TASK OBJECTIVE: Search the records for "Definition" and copy each line that holds it.

SUPPLIED MATERIAL:

(* ===== verification/GoFmt.v ===== *)
(** * [fmt.Sprintf] for the verbs [%s], [%d], [%v]

    Arguments are strings, [int]s and [[]interface{}] slices, the kinds the
    program formats (an [error] argument is passed as its [Error()] string).
    Missing, extra and mistyped operands print as Go's [%!verb(...)] forms. *)

From S2P Require Import Prelude GoStrings.

#[local] Arguments String.append !_ _ : simpl nomatch.

Inductive fmt_arg : Type :=
  | FStr (s : string)
  | FInt (z : Z)
  | FSlice (l : list fmt_arg).

(** [reflect.TypeOf(arg).String()]. *)
Definition fmt_type (a : fmt_arg) : string :=
  match a with
  | FStr _ => "string"
  | FInt _ => "int"
  | FSlice _ => "[]interface {}"
  end.

(** One operand under one verb; slices print element by element. *)
Fixpoint fmt_operand (verb : ascii) (a : fmt_arg) : string :=
  match a with
  | FStr s =>
      if bool_decide (verb = "d"%char) then "%!d(string=" +:+ s +:+ ")" else s
  | FInt z =>
      if bool_decide (verb = "s"%char) then "%!s(int=" +:+ Itoa z +:+ ")" else Itoa z
  | FSlice l => "[" +:+ Join (map (fmt_operand verb) l) " " +:+ "]"
  end.

Definition fmt_extra (args : list fmt_arg) : string :=
  match args with
  | [] => ""
  | _ => "%!(EXTRA " +:+
         Join (map (fun a => fmt_type a +:+ "=" +:+ fmt_operand "v" a) args) ", " +:+ ")"
  end.

(** [fmt.Sprintf(format, args...)]. *)
Fixpoint Sprintf (format : string) (args : list fmt_arg) : string :=
  match format with
  | EmptyString => fmt_extra args
  | String "%" EmptyString => "%!(NOVERB)" +:+ fmt_extra args
  | String "%" (String "%" rest) => String "%" (Sprintf rest args)
  | String "%" (String verb rest) =>
      match args with
      | a :: args' => fmt_operand verb a +:+ Sprintf rest args'
      | [] => "%!" +:+ String verb "" +:+ "(MISSING)" +:+ Sprintf rest []
      end
  | String c rest => String c (Sprintf rest args)
  end.

(** [fmt.Errorf(format, args...)] and [errors.New(msg)]. *)
Definition Errorf (format : string) (args : list fmt_arg) : error :=
  ErrPlain (Sprintf format args).

Definition NewErr (msg : string) : error := ErrPlain msg.

(** A format without [%] prints as it is, followed by the extra operands. *)
Lemma Sprintf_plain format args :
  Contains format "%" = false -> Sprintf format args = format +:+ fmt_extra args.
Proof.
  induction format as [|c f IH]; simpl; [done|].
  intros [Hc Hf]%orb_false_iff. apply bool_decide_eq_false in Hc. rewrite <- (IH Hf).
  destruct c as [[] [] [] [] [] [] [] []]; try reflexivity. by destruct Hc.
Qed.

(** Literal text before a verb is copied. *)
Lemma Sprintf_app pre format args :
  Contains pre "%" = false -> Sprintf (pre +:+ format) args = pre +:+ Sprintf format args.
Proof.
  induction pre as [|c f IH]; simpl; [done|].
  intros [Hc Hf]%orb_false_iff. apply bool_decide_eq_false in Hc. rewrite <- (IH Hf).
  destruct c as [[] [] [] [] [] [] [] []]; try reflexivity. by destruct Hc.
Qed.

Lemma Sprintf_s rest s args :
  Sprintf ("%s" +:+ rest) (FStr s :: args) = s +:+ Sprintf rest args.
Proof. reflexivity. Qed.

Lemma Sprintf_d rest z args :
  Sprintf ("%d" +:+ rest) (FInt z :: args) = Itoa z +:+ Sprintf rest args.
Proof. reflexivity. Qed.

EXERCISE OUTPUT:
Definition fmt_type (a : fmt_arg) : string :=
Definition fmt_extra (args : list fmt_arg) : string :=
Definition Errorf (format : string) (args : list fmt_arg) : error :=
Definition NewErr (msg : string) : error := ErrPlain msg.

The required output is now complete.